** Stored items **
(** X2: when no two options share both indices, the ranked list
    depends on the options only, not on the order they are handed in:
    two arrangements of the same options rank to the same list. *)
Theorem ranking_order_independent (act : Z) (l1 l2 : list SwitcherDataType) :
  distinctKeys l1 -> Permutation l1 l2 ->
  sortOptions act l1 = sortOptions act l2.
Proof.
  intros Hd Hp.
  apply (sorted_permutation_unique (fun a b => compareOptions act a b <= 0)).
  - intros a b Ha Hb Hab Hba.
    apply Hd.
    + eapply Permutation_in; [apply sort_perm | exact Ha].
    + eapply Permutation_in; [apply sort_perm | exact Hb].
    + now apply compareOptions_antisym with act.
  - apply sort_orders; [apply compareOptions_total | apply compareOptions_trans].
  - apply sort_orders; [apply compareOptions_total | apply compareOptions_trans].
  - eapply perm_trans; [apply sort_perm|].
    eapply perm_trans; [exact Hp | apply Permutation_sym, sort_perm].
Qed.

Lemma ranking_order_independent_witness :
  sortOptions 0 [Scenario.playLogs; Scenario.workBuild; Scenario.workLogs]
  = sortOptions 0 [Scenario.workLogs; Scenario.playLogs; Scenario.workBuild].
Proof.
  apply (ranking_order_independent 0
           [Scenario.playLogs; Scenario.workBuild; Scenario.workLogs]
           [Scenario.workLogs; Scenario.playLogs; Scenario.workBuild]).
  - intros a b Ha Hb. simpl in Ha, Hb.
    destruct Ha as [<-|[<-|[<-|[]]]], Hb as [<-|[<-|[<-|[]]]];
      vm_compute; intros H; (reflexivity || discriminate).
  - apply (Permutation_app_comm [Scenario.playLogs; Scenario.workBuild]
             [Scenario.workLogs]).
Defined.
Lemma build_tree_fuel_order (fuel : nat) :
  forall data t,
    @str_injective P data ->
    @build_tree_fuel P fuel data = Some (Ok t) ->
    exists t',
      @build_tree_fuel Q fuel data = Some (Ok t')
      /\ forall indent_level value_prefix,
           @print_tree Q t' indent_level value_prefix =
           @print_tree P t indent_level value_prefix.
Proof.
  induction fuel as [| fuel IH]; intros data t Hstr Hbuild; [discriminate |].
  pose proof (build_tree_fuel_inv _ _ Hbuild) as Hstep.
  destruct data as [| row0 rest].
  { destruct t; [contradiction |]. exists None. split; [reflexivity |].
    intros. now apply print_tree_platform. }
  destruct t as [n |]; [| contradiction].
  destruct Hstep as [d0 ds Hds Hsame | ds de best ba m Hds Hpure Hde Hsel Hbest Hm
                    | ds de best a cells cs Hds Hpure Hde Hsel Hbest Hcells Hkeys Hcs].
  - exists (Some (leaf d0)). split; [| intros; now apply print_tree_platform].
    destruct (@build_tree_fuel_cases Q fuel row0 rest d0 ds Hds) as (_ & _ & HA & _).
    now apply HA.
  - exists (Some (leaf m)). split; [| intros; now apply print_tree_platform].
    cbn [build_tree_fuel]. unfold decisions_of in Hds. rewrite Hds. cbn [lift cbind].
    rewrite Hpure, (calculate_entropy_platform P Q same_log2), Hde. cbn [lift cbind].
    rewrite (select_attribute_platform P Q same_log2), Hsel. cbn [lift cbind].
    now rewrite Hbest, Hm.
  - destruct (set_iter_keys HSP cells) as [HpermP HsetP].
    destruct (set_iter_keys HSQ cells) as [HpermQ HsetQ].
    rewrite HsetP in Hkeys.
    assert (HchildP : forall k, In k (py_set cells) ->
              exists child, @build_tree_fuel P fuel (select_rows (row0 :: rest) cells k)
                            = Some (Ok child)).
    { intros k Hk. apply (Permutation_in _ (Permutation_sym HpermP)) in Hk.
      rewrite <- Hkeys in Hk. apply in_dict_keys in Hk. destruct Hk as [child Hin].
      exists child. now apply Hcs. }
    assert (Hsub : forall k, @str_injective P (select_rows (row0 :: rest) cells k)).
    { intros k. eapply str_injective_incl; [exact Hstr | apply select_rows_incl]. }
    assert (HchildQ : forall k child,
              In k (py_set cells) ->
              @build_tree_fuel Q fuel (select_rows (row0 :: rest) cells k)
              = Some (Ok child) ->
              forall indent_level,
                snd (@branch_output P (@build_tree_fuel P fuel) (row0 :: rest) cells
                       indent_level k)
                = @print_tree Q child (S indent_level) (@py_str Q k)).
    { intros k child Hk HQ indent_level.
      destruct (HchildP k Hk) as [c Hc].
      destruct (IH _ _ (Hsub k) Hc) as (c' & Hc' & Hprint).
      assert (c' = child) by congruence. subst c'.
      unfold branch_output. cbn [snd]. rewrite Hc.
      rewrite Hprint. now rewrite (py_str_platform P Q same_repr). }
    assert (Hcells' : py_map (fun r : list value => py_getitem_opt r (Some a))
                        (row0 :: rest) = Ok cells) by exact Hcells.
    destruct (@children_loop_ok (@build_tree_fuel Q fuel) (row0 :: rest) a cells Hcells'
                (@set_iter Q (py_set cells))) with (cs0 := @nil (value * option TreeNode))
      as [csQ HloopQ].
    { intros v Hv. apply (Permutation_in _ HpermQ) in Hv.
      destruct (HchildP v Hv) as [c Hc].
      destruct (IH _ _ (Hsub v) Hc) as (c' & Hc' & _). now exists c'. }
    destruct (@children_loop (@build_tree_fuel Q fuel) (row0 :: rest) a cells
                (@set_iter Q (py_set cells)) Hcells' _ _ _ HloopQ)
      as [HkeysQ HcsQ]; [apply incl_refl | intros k c [] |].
    change (fold_left set_add (@set_iter Q (py_set cells)) (dict_keys []))
      with (py_set (@set_iter Q (py_set cells))) in HkeysQ.
    rewrite HsetQ in HkeysQ.
    exists (Some (TreeNode_init (Some a) csQ None)). split.
    + cbn [build_tree_fuel]. unfold decisions_of in Hds. rewrite Hds. cbn [lift cbind].
      rewrite Hpure, (calculate_entropy_platform P Q same_log2), Hde. cbn [lift cbind].
      rewrite (select_attribute_platform P Q same_log2), Hsel. cbn [lift cbind].
      rewrite Hbest, Hcells'. cbn [lift cbind].
      match goal with
      | |- cbind ?c ?k = _ =>
          replace c with (Some (Ok csQ) : comp (dict (option TreeNode)))
            by (symmetry; exact HloopQ)
      end.
      reflexivity.
    + intros indent_level value_prefix. rewrite !print_tree_internal. f_equal.
      set (B := @branch_output P (@build_tree_fuel P fuel) (row0 :: rest) cells
                  indent_level).
      rewrite (@children_outputs P B cs indent_level).
      2:{ intros k child Hin. unfold B, branch_output, print_child. cbn [fst snd].
          now rewrite (proj2 (Hcs k child Hin)). }
      rewrite (@children_outputs Q B csQ indent_level).
      2:{ intros k child Hin. destruct (HcsQ k child Hin) as [Hk HQ].
          apply (Permutation_in _ HpermQ) in Hk.
          unfold print_child. cbn [fst snd].
          rewrite <- (HchildQ k child Hk HQ indent_level). reflexivity. }
      rewrite (@py_sorted_ext _ (@item_key P) (@item_key Q))
        by (intros x; apply (py_str_platform P Q same_repr)).
      f_equal. rewrite Hkeys, HkeysQ.
      apply py_sorted_order_irrelevant.
      * apply Permutation_map. rewrite HpermQ. now apply Permutation_sym.
      * pose proof (@select_attribute_spec P (row0 :: rest) de (len row0 - 1)) as Hspec.
        rewrite Hsel in Hspec. destruct Hspec as [_ (i & Ha & _)]. subst a.
        assert (Hcell : forall k, In k (@set_iter Q (py_set cells)) ->
                  exists r, In r (row0 :: rest) /\ nth_error r i = Some k).
        { intros k Hk. apply (Permutation_in _ HpermQ), py_set_incl in Hk.
          destruct (py_map_In_inv _ _ Hcells k Hk) as (r & Hr & Hrk).
          exists r. split; [exact Hr | now apply py_getitem_nth_error]. }
        intros x y Hx Hy Hxy. apply in_map_iff in Hx, Hy.
        destruct Hx as (k & <- & Hk). destruct Hy as (k' & <- & Hk').
        destruct (Hcell k Hk) as (r & Hr & Hrk).
        destruct (Hcell k' Hk') as (r' & Hr' & Hrk').
        now rewrite (Hstr r r' i k k' Hr Hr' Hrk Hrk' Hxy).
Qed.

** ASSIGNMENT **
Output consists of exactly the lines from the one containing "destruct Hx as" to the end of the records above, retyped without change and with nothing extra.

** EXERCISE SOLUTION **
        destruct Hx as (k & <- & Hk). destruct Hy as (k' & <- & Hk').
        destruct (Hcell k Hk) as (r & Hr & Hrk).
        destruct (Hcell k' Hk') as (r' & Hr' & Hrk').
        now rewrite (Hstr r r' i k k' Hr Hr' Hrk Hrk' Hxy).
Qed.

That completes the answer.